3月5日、啓蟄。
「地中で冬眠した虫類が、陽気で地上に這い出す頃」ですが、冷たい風が強く吹く日でした。
早咲きの梅はだいぶ散り、遅咲きの梅や桃は満開で桜予想が発表されるなど、気候的な気分はすっかり春なんですが、「お花見で宴会はしないで」と要請されるなど、コロナウイルスのせいで、何とも春らしい盛り上がりに欠ける今年です。
H24(2012)年から懇意にしていた呉服屋さんが、昨年末で閉店しました。
娘の成人式に私の振袖を着せられたのも、こちらの呉服屋さんのおかげでした。私は丸7年で、紬を何枚かと帯を何本か頂きました。
最後に買った着物は、薄い綿のゆかた。そして最後に買った帯は、博多帯でした。
何と言う柄なのか…何と呼べばいいのか…。不明。
正価では、いいなあ~好きだな~と眺めるだけの価格。半額以下になったので、何とか手にすることが出来ました。見栄は張れません。
言うまでもないことですが、博多帯も織りの緻密さや糸の質等、様々な要因によって品質も格も、そして値段も異なるもの。いわゆるピンキリってやつですな。
若い頃から好きな博多帯ですが、昔のものは忘れてしまったので抜きとして、再び着始めて以降だと、安いものなら仕立てて3万円でおつり。それで、こざっぱりと着られるんですから、とても有難い帯です。まあ、それはネット価格だからですね。実店舗ではもう少しします。

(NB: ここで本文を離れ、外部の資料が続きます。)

(* ===== verification/CortexSteps.v ===== *)
(** * Every step of the Cortex-M system keeps its invariant *)

From stdpp Require Import base tactics numbers list option gmap relations.
From S2P Require Import Prelude Types Prog Ring Core Sched Sem Mutex Queue PortNull PortCortexM.
From S2P Require Import CoreFacts Inv SchedFacts InitFacts Running Api ApiSafe ApiCalls.
From S2P Require Import ApiTheorem IsrSafe PickFacts System CortexFacts.
From S2P Require Import Frame Stmt CritBal StmtSafe CortexMachine CortexInv.
Open Scope Z_scope.
Open Scope prog_scope.
Import CortexM.

Section steps.
Context `{C : Config} {Cok : ConfigOk C} `{Env : CortexEnv} {EnvOk : CortexEnvOk}.
Implicit Types (s : kern) (p : cortex) (g : machine) (me : Z) (w : world).

(** What the handlers rely on. *)
Program Definition cortex_base : BasePort cortex_port := {|
  port_ok _ := True;
  can_switch _ _ := True;
  pending p := pendsv p = true
|}.
Next Obligation. done. Qed.
Next Obligation. done. Qed.
Next Obligation. done. Qed.
Next Obligation. done. Qed.
Next Obligation. done. Qed.
Next Obligation. done. Qed.
Next Obligation. intros p. cbn. unfold cm_crit_enter. by destruct (g_cs_nest p =? 0). Qed.
Next Obligation.
  intros p. cbn. unfold cm_crit_exit. destruct (g_cs_nest p =? 0); [done|].
  by destruct (g_cs_nest (set_nest _ _) =? 0).
Qed.
Next Obligation. done. Qed.

(** ** A statement of a call *)

Lemma call_not_idle w me code s c : others_ok w me code s -> code !! me = Some c -> me <> HRT_IDLE_ID.
Proof. intros O Hc ->. by rewrite (oo_code_idle _ _ _ _ O) in Hc. Qed.

(** The rest of a call is recorded. *)
Lemma others_rest w me code s c :
  me <> HRT_IDLE_ID -> others_ok w me code s -> others_ok w me (<[me := c]> code) s.
Proof. intros Hne. apply others_code; [|done]. intros i Hi. by apply lookup_insert_ne. Qed.

(** A statement that leaves the task outside of a critical section. *)
Lemma landed w g ph c s' p' s0 :
  0 <= current g -> current g <> HRT_IDLE_ID -> cinv_at w g s0 -> own (current g) s0 s' ->
  lands (current g) w s' ph -> ok (current g) w ph c -> mask_ok false p' ->
  port_rest p' = port_rest (mc_port g) -> (pendsv (mc_port g) = true -> pendsv p' = true) ->
  cpu_ok s0 (current g) (mc_cpu g) ->
  cinv w (mkMachine s' p' (mc_cpu g) Live (<[current g := c]> (mc_code g))).
Proof.
  intros Hv Hne [_ O _ _ H U] Hown Hl Hok Hm Hr Hpd Hcpu.
  assert (Hw : ph = Open \/ ph = Parked).
  { destruct ph; try done; [by left| |by right]. by apply ok_no_window in Hok. }
  assert (Ec : g_current s' = current g) by (destruct Hw as [-> | ->]; apply Hl).
  pose proof Hown as (_ & Es & _). assert (Hc' := cpu_ok_statics _ _ _ _ Es Hcpu).
  set (me := current g) in *.
  exists s'. assert (Hph : at_phase w (mkMachine s' p' (mc_cpu g) Live (<[me := c]> (mc_code g))) s').
  { destruct Hw as [-> | ->].
    - apply (ph_open w (mkMachine s' p' (mc_cpu g) Live (<[me := c]> (mc_code g))));
        unfold current; cbn [mc_kern mc_port mc_cpu mc_mode mc_code]; rewrite ?Ec; try done.
      intros c'. rewrite lookup_insert_eq. by intros [= <-].
    - apply (ph_parked w (mkMachine s' p' (mc_cpu g) Live (<[me := c]> (mc_code g))) c);
        unfold current; cbn [mc_kern mc_port mc_cpu mc_mode mc_code]; rewrite ?Ec; try done.
      + apply lookup_insert_eq.
      + by left. }
  assert (Hobj : objects_ok s' /\ shape s' = w) by (destruct Hw as [-> | ->]; destruct Hl; done).
  split; unfold current; cbn [mc_kern mc_port mc_cpu mc_mode mc_code]; rewrite ?Ec; try apply Hobj; [done| | |].
  - apply others_rest; [done|]. by eapply others_own.
  - by eapply hw_rest.
  - intros Hp _. eapply urgent_own; [exact Hown|]. apply U; [|done].
    destruct (pendsv (mc_port g)) eqn:E; [|done]. by rewrite Hpd in Hp.
Qed.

実店舗でもネットでも、良いものだと当たり前に10万20万するわけですが、私には正価では手が出せないので、セールを待つしかなく。正直な話でございます。
「たれ」のところを、工夫して仕立ててもらいました。
本来はそのまま、お太鼓や前帯の柄なんですが、それだと柄合わせをしないと綺麗に見えないんですよね。それが面倒なので迷ったら、担当さんが、こういう仕立て方が出来ますよと。
何と言う呼び方をするのか分かりません。本来なら折って裏にして縫いとめる、お太鼓のたれの先のところ。ただの無地ではなく市松柄の織り。

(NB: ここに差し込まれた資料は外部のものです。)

(* ===== verification/Demo.v ===== *)
(** * A concrete system

    A small application on the default build: a counting semaphore, a
    mutex, a queue of two four-byte items and three tasks. The theorems
    are applied to its states. *)

From stdpp Require Import base tactics numbers list option gmap relations.
From S2P Require Import Prelude Types Prog Ring Core Sched Sem Mutex Queue PortPosix.
From S2P Require Import CoreFacts Inv SchedFacts InitFacts InvCheck SemFacts MutexFacts.
From S2P Require Import QueueFacts Running PosixFacts Api ApiSafe ApiCalls ApiTheorem.
From S2P Require Import IsrSafe System.
Open Scope Z_scope.
Open Scope prog_scope.
Import Posix.

(** Execution on the POSIX port. *)
Abbreviation pexec := (exec (H := posix_port)).
Abbreviation presult := (result (H := posix_port)).

(** ** Checking states by evaluation *)

Section checks.
Context `{C : Config} {Cok : ConfigOk C}.

Definition ready_check (me : Z) (s : kern) : bool :=
  match zget (g_tcbs s) me with Some tc => bool_decide (state tc = HRT_READY) | None => false end.

Definition running_check (me : Z) (s : kern) : bool :=
  inv_check [me] s && (g_current s =? me) && ready_check me s.

Lemma running_check_sound me s : running_check me s = true -> running me s.
Proof.
  unfold running_check, ready_check. intros [[Hi Hc]%andb_true_iff Hr]%andb_true_iff.
  split; [by apply inv_check_sound|by apply Z.eqb_eq|].
  destruct (zget (g_tcbs s) me) as [tc|]; [|done]. apply bool_decide_eq_true in Hr. by exists tc.
Qed.

Definition context_check (p : posix) (i : Z) : bool :=
  (0 <=? i) && negb (i =? HRT_IDLE_ID) &&
  match zget (g_ctxs p) i with Some c => valid c | None => false end.

Definition switch_check (s : kern) (p : posix) : bool :=
  (Z.of_nat (length (g_ctxs p)) =? HARDRT_MAX_TASKS) &&
  (Z.of_nat (length (g_tcbs s)) =? HARDRT_MAX_TASKS) &&
  forallb (fun i => match zget (g_tcbs s) i with
                    | Some tc => bool_decide (state tc = HRT_UNUSED) || context_check p i
                    | None => true end) (seqZ 0 HARDRT_MAX_TASKS).

Lemma switch_check_sound s (p : posix) :
  switch_check s p = true -> switch_ok (PL := posix_port) s p.
Proof.
  unfold switch_check. intros [[Hl Ht]%andb_true_iff Hf]%andb_true_iff. btest.
  split; [exact Hl|]. intros i (tc & Htc & Hu).
  pose proof (zget_Some _ _ _ Htc) as Hr.
  pose proof (forallb_elem _ _ i Hf) as Hi. cbv beta in Hi. rewrite Htc in Hi.
  rewrite bool_decide_false in Hi by done. cbn [orb] in Hi.
  unfold context_check in Hi.
  destruct (zget (g_ctxs p) i) as [c|] eqn:Hc; [|rewrite andb_false_r in Hi].
  - assert (Hx := Hi ltac:(apply elem_of_seqZ; lia)). btest. split_and!; [lia|done|by exists c].
  - assert (Hx := Hi ltac:(apply elem_of_seqZ; lia)). done.
Qed.

#[export] Instance objects_ok_dec s : Decision (objects_ok s).
Proof. unfold objects_ok, sems_ok, mutexes_ok, queues_ok. apply _. Defined.

Definition client_check (me : Z) (s : kern) (p : posix) : bool :=
  running_check me s && bool_decide (objects_ok s) && switch_check s p.

Lemma client_check_sound me s (p : posix) :
  client_check me s p = true -> client_ok (PL := posix_port) me s p.
Proof.
  unfold client_check. intros [[H1 H2]%andb_true_iff H3]%andb_true_iff.
  split; [by apply running_check_sound|by apply bool_decide_eq_true in H2|by apply switch_check_sound].
Qed.

End checks.

(** ** The application *)

Definition SEM : Z := 4096.
Definition MTX : Z := 4352.
Definition QUE : Z := 4608.

(** The objects as their initialisers leave them. *)
Definition demo_objects : kern :=
  set_queues {[QUE := mkQueue (replicate 8 0) 4 2 0 0 0 ring_empty ring_empty]}
    (set_mutexes {[MTX := mkMutex 0 (-1) ring_empty]}
      (set_sems {[SEM := mkSem 1 3 ring_empty]} kern_boot)).

Definition attr0 : hrt_task_attr_t := {| priority := 0; timeslice := 0 |}.
Definition attr1 : hrt_task_attr_t := {| priority := 1; timeslice := 2 |}.

(** [main]: initialise the kernel, create three tasks. *)
Definition demo_main : prog Z :=
  _ <- hrt_init None ;;
  _ <- hrt_create_task 16 0 32768 64 (Some attr1) ;;
  _ <- hrt_create_task 32 0 36864 64 (Some attr0) ;;
  hrt_create_task 48 0 40960 64 (Some attr1).

Definition final {A} (r : presult A) : kern * posix :=
  match r with
  | Done _ s p | Swapped _ s p | Halted _ s p | Spinning s p => (s, p)
  end.

(** After [main]; after [hrt_init] only. *)
Definition demo_started : kern * posix := final (exec 0 demo_main demo_objects posix_boot).
Definition demo_inited : kern * posix := final (exec 0 (hrt_init None) demo_objects posix_boot).

(** The scheduler dispatches task 1, of the highest priority. *)
Definition demo_run : kern * posix :=
  let '(_, s, p) := sched_iteration demo_started.1 (posix_pend demo_started.2) in (s, p).

(** ... and, when it sleeps, task 0. *)
Definition next_task (c : api) (sp : kern * posix) : kern * posix :=
  let '(s, p) := final (exec 1 (api_prog c) sp.1 sp.2) in
  let '(_, s, p) := sched_iteration s p in (s, p).

Definition demo_task0 : kern * posix := next_task (CSleep 3) demo_run.
Definition demo_task2 : kern * posix := next_task CYield demo_task0.

(** A call that returns, and ticks. *)
Definition do_call (c : api) (sp : kern * posix) : kern * posix :=
  final (exec 1 (api_prog c) sp.1 sp.2).
Definition do_ticks (k : nat) (sp : kern * posix) : kern * posix := final (ticks k sp.1 sp.2).

(** Task 1 waits for the semaphore, task 0 runs. *)
Definition demo_busy : kern * posix := next_task (CSemTake SEM) (do_call (CSemTake SEM) demo_run).

(** Task 1 owns the mutex and sleeps, task 0 runs. *)
Definition demo_locked : kern * posix := next_task (CSleep 3) (do_call (CLock MTX) demo_run).

(** Task 0 waits for the mutex as well, task 2 runs. *)
Definition demo_contended : kern * posix := next_task (CLock MTX) demo_locked.

(** The owner, task 1, runs again, and task 0 waits for the mutex. *)
Definition demo_owner : kern * posix := next_task CYield (do_ticks 3 demo_contended).

(** The queue holds one item; it is full. *)
Definition demo_item : kern * posix := do_call (CTrySend QUE [1; 2; 3; 4]) demo_run.
Definition demo_full : kern * posix := do_call (CTrySend QUE [5; 6; 7; 8]) demo_item.

(** Task 1 waits for an item, task 0 runs. *)
Definition demo_reader : kern * posix := next_task (CRecv QUE) demo_run.

(** The TCB of a task. *)
Definition tcb_of (i : Z) (s : kern) : _hrt_tcb_t := default tcb_zero (zget (g_tcbs s) i).

Lemma demo_run_ok : client_ok (PL := posix_port) 1 demo_run.1 demo_run.2.
Proof. apply client_check_sound. vm_compute. reflexivity. Qed.

Lemma demo_task0_ok : client_ok (PL := posix_port) 0 demo_task0.1 demo_task0.2.
Proof. apply client_check_sound. vm_compute. reflexivity. Qed.

Lemma demo_task2_ok : client_ok (PL := posix_port) 2 demo_task2.1 demo_task2.2.
Proof. apply client_check_sound. vm_compute. reflexivity. Qed.

Lemma demo_busy_ok : client_ok (PL := posix_port) 0 demo_busy.1 demo_busy.2.
Proof. apply client_check_sound. vm_compute. reflexivity. Qed.

Lemma demo_locked_ok : client_ok (PL := posix_port) 0 demo_locked.1 demo_locked.2.
Proof. apply client_check_sound. vm_compute. reflexivity. Qed.

Lemma demo_contended_ok : client_ok (PL := posix_port) 2 demo_contended.1 demo_contended.2.
Proof. apply client_check_sound. vm_compute. reflexivity. Qed.

Lemma demo_owner_ok : client_ok (PL := posix_port) 1 demo_owner.1 demo_owner.2.
Proof. apply client_check_sound. vm_compute. reflexivity. Qed.

Lemma demo_item_ok : client_ok (PL := posix_port) 1 demo_item.1 demo_item.2.
Proof. apply client_check_sound. vm_compute. reflexivity. Qed.

Lemma demo_full_ok : client_ok (PL := posix_port) 1 demo_full.1 demo_full.2.
Proof. apply client_check_sound. vm_compute. reflexivity. Qed.

Lemma demo_reader_ok : client_ok (PL := posix_port) 0 demo_reader.1 demo_reader.2.
Proof. apply client_check_sound. vm_compute. reflexivity. Qed.

Lemma demo_started_inv : sched_inv [] demo_started.1.
Proof. apply inv_check_sound. vm_compute. reflexivity. Qed.

Lemma demo_objects_ok : objects_ok demo_objects.
Proof. apply (bool_decide_unpack _). vm_compute. exact I. Qed.

Lemma demo_objects_idle : objects_idle demo_objects.
Proof.
  intros pl r E. destruct pl as [pr|a|a|a|a]; [done|..]; cbn in E.
  all: apply fmap_Some in E as (m & Hm & ->); apply lookup_singleton_Some in Hm as [_ <-].
  all: apply ring_empty_repr.
Qed.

折る部分を少し短くしても大丈夫だと分かったので、「たれ」にしました。帯自体が7~8cmくらい長くなった形。
どの帯もそうですが、真ん中の柄が切れるところが同じ。
無地ではなく、市松柄の織り。
こちらの帯、私の好みっぽく見えなかったのか、以前には見せてもらってなかったんですよ。それも不思議な話なので、もしかしたら予算オーバーだったから、出してもらってもスルーしたのかな?とも思ったり。苦笑いです。

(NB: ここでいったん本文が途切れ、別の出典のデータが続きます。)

(* ===== verification/TickFacts.v ===== *)
(** * More on the tick: the running task *)

From stdpp Require Import base tactics numbers list option gmap.
From S2P Require Import Prelude Types Prog Ring Core Sched CoreFacts Inv SchedFacts.
From S2P Require Import Running TimeFacts Api ApiSafe IsrSafe.
Open Scope Z_scope.
Open Scope prog_scope.

Section tick_facts.
Context `{C : Config} {Cok : ConfigOk C}.
Implicit Types (s : kern).

Lemma charge_scalars s :
  g_current (charge s).1 = g_current s /\ g_tick (charge s).1 = g_tick s /\
  g_policy (charge s).1 = g_policy s.
Proof.
  unfold charge. destruct (zget (g_tcbs s) (g_current s)) as [tc|]; [|done].
  by destruct (_ && (slice_left tc >? 0)).
Qed.

Lemma charge_tcbs_ne s i :
  i <> g_current s -> zget (g_tcbs (charge s).1) i = zget (g_tcbs s) i.
Proof.
  intros Hne. unfold charge. destruct (zget (g_tcbs s) (g_current s)) as [tc|] eqn:Htc; [|done].
  destruct (_ && (slice_left tc >? 0)); [|done]. cbn [fst].
  erewrite kset_tcb_lookup by done. by rewrite decide_False.
Qed.

Lemma charge_qlist s pl : qlist (ring_of pl) (charge s).1 = qlist (ring_of pl) s.
Proof.
  unfold charge. destruct (zget (g_tcbs s) (g_current s)) as [tc|]; [|done].
  destruct (_ && (slice_left tc >? 0)); [|done]. apply kset_qlist.
Qed.

Lemma running_tick me s : running me s -> running me (tick_spec s).1.
Proof.
  intros R. pose proof (running_awake me s R) as Ha. pose proof (run_inv _ _ R) as I.
  split.
  - by apply tick_spec_inv.
  - destruct (tick_spec_scalars s) as (_ & -> & _). apply R.
  - destruct (run_tcb _ _ R) as (tc & Htc & Hs).
    assert (Hst : state <$> zget (g_tcbs (tick_spec s).1) me = state <$> zget (g_tcbs s) me).
    { unfold tick_spec. set (s1 := set_tick (u32 (g_tick s + 1)) s).
      assert (Hw : zget (g_tcbs (wake_all all_ids s1)) me = zget (g_tcbs s) me).
      { rewrite wake_all_tcbs by apply all_ids_nodup.
        rewrite (awake_due [me] s1 me Ha) by apply list_elem_of_here. by rewrite andb_false_r. }
      destruct (id_out_of_range (g_current s)); cbn [fst]; [cbn; by rewrite Hw|].
      rewrite charge_tcbs. by rewrite Hw. }
    rewrite Htc in Hst. destruct (zget (g_tcbs (tick_spec s).1) me) as [t|]; [|done].
    injection Hst as Hst. exists t. split; [done|congruence].
Qed.

(** ** Ticks while nobody sleeps *)

Definition no_sleepers s : Prop := forall i t, zget (g_tcbs s) i = Some t -> state t <> HRT_SLEEP.

Lemma no_sleepers_check s :
  forallb (fun t => negb (bool_decide (state t = HRT_SLEEP))) (g_tcbs s) = true -> no_sleepers s.
Proof.
  intros H i t Ht. rewrite List.forallb_forall in H. unfold zget in Ht.
  destruct (i <? 0); [done|]. apply list_elem_of_lookup_2, list_elem_of_In, H in Ht.
  by apply negb_true_iff, bool_decide_eq_false in Ht.
Qed.

Lemma no_sleepers_due s i : no_sleepers s -> due s i = false.
Proof.
  intros H. destruct (due s i) eqn:Hd; [|done].
  apply due_inv in Hd as (tc & Htc & Hs & _). by destruct (H i tc Htc).
Qed.

Lemma wake_all_quiet ids s : no_sleepers s -> wake_all ids s = s.
Proof.
  intros H. unfold wake_all. induction ids as [|i ids IH]; [done|]. cbn.
  assert (wake_step s i = s) as ->; [|done]. unfold wake_step.
  rewrite no_sleepers_due by done. by destruct (zget (g_tcbs s) i).
Qed.

Lemma no_sleepers_none ids s : no_sleepers s -> existsb (due s) ids = false.
Proof.
  intros H. apply not_true_iff_false. intros (i & _ & Hi)%existsb_exists.
  by rewrite no_sleepers_due in Hi.
Qed.

Lemma tick_spec_quiet me s :
  running me s -> no_sleepers s ->
  tick_spec s = charge (set_tick (u32 (g_tick s + 1)) s).
Proof.
  intros R Hns. unfold tick_spec. set (s1 := set_tick (u32 (g_tick s + 1)) s).
  assert (Hns1 : no_sleepers s1) by exact Hns. rewrite wake_all_quiet by done.
  rewrite id_in_range by (rewrite (run_cur _ _ R); by eapply running_valid).
  rewrite no_sleepers_none by done. by destruct (charge s1).
Qed.

Lemma tick_quiet_request me s tc :
  running me s -> zget (g_tcbs s) me = Some tc -> no_sleepers s ->
  (tick_spec s).2 = rr_policy (g_policy s) && (timeslice_cfg tc >? 0) && (slice_left tc =? 1).
Proof.
  intros R Htc Hns. rewrite (tick_spec_quiet me s R Hns).
  destruct (running_prio _ _ _ R Htc) as [Hs _].
  unfold charge. cbn [g_current g_tcbs g_policy set_tick]. rewrite (run_cur _ _ R), Htc.
  rewrite bool_decide_true by done. cbn [andb].
  destruct (rr_policy (g_policy s) && (timeslice_cfg tc >? 0)); cbn [andb]; [|done].
  rewrite Z.gtb_ltb. destruct (0 <? slice_left tc) eqn:Hl; btest; [done|].
  symmetry. apply Z.eqb_neq. lia.
Qed.

(** The quantum counts down, one tick at a time. *)
Lemma ticked_quiet me s tc j :
  running me s -> zget (g_tcbs s) me = Some tc -> rr_policy (g_policy s) = true ->
  0 < timeslice_cfg tc -> Z.of_nat j <= slice_left tc -> no_sleepers s ->
  running me (ticked j s) /\
  zget (g_tcbs (ticked j s)) me = Some (tcb_set_slice_left (slice_left tc - Z.of_nat j) tc) /\
  g_policy (ticked j s) = g_policy s /\ no_sleepers (ticked j s).
Proof.
  intros R Htc Hpol Hcfg Hj Hns. induction j as [|j IH].
  { split_and!; try done. cbn. rewrite Z.sub_0_r, Htc. by destruct tc. }
  destruct IH as (Rj & Htcj & Hpj & Hnsj); [lia|].
  change (ticked (S j) s) with (tick_spec (ticked j s)).1.
  assert (E : (tick_spec (ticked j s)).1 = kset_tcb me
    (tcb_set_slice_left (slice_left tc - Z.of_nat (S j)) tc)
    (set_tick (u32 (g_tick (ticked j s) + 1)) (ticked j s))).
  { rewrite (tick_spec_quiet me _ Rj Hnsj). unfold charge. cbn [g_current g_tcbs g_policy set_tick].
    rewrite (run_cur _ _ Rj), Htcj. destruct (running_prio _ _ _ Rj Htcj) as [Hs _].
    rewrite bool_decide_true by done. rewrite Hpj, Hpol. cbn [andb timeslice_cfg slice_left tcb_set_slice_left].
    rewrite !Z.gtb_ltb. zbool. cbn [fst]. f_equal. unfold tcb_set_slice_left. cbn. f_equal. lia. }
  split_and!.
  - by apply running_tick.
  - rewrite E. eapply kset_tcb_get. exact Htcj.
  - rewrite E. done.
  - rewrite E. intros i t. erewrite kset_tcb_lookup by exact Htcj. case_decide; [|apply Hnsj].
    intros [= <-]. cbn. destruct (running_prio _ _ _ R Htc) as [-> _]. done.
Qed.

End tick_facts.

閉店総ざらえで色々売れた後だったので、残っている帯を広げられて、手に入れることが出来ました。
半幅帯でお仕舞いと思っていたもので、実は想定外。でも、良かった~。今まで持っていない、明るい紺色です。画像では色が出ていませんが、青い紺と紫の紺。
再びの着物生活を支えてくれた呉服店、博多帯で締めくくりました。同時に最後の博多帯になるかな?幾ら好きでも、もういいでしょ?と自分に言いたい。
大事に締めたいと思います。
お読みいただき、ありがとうございます。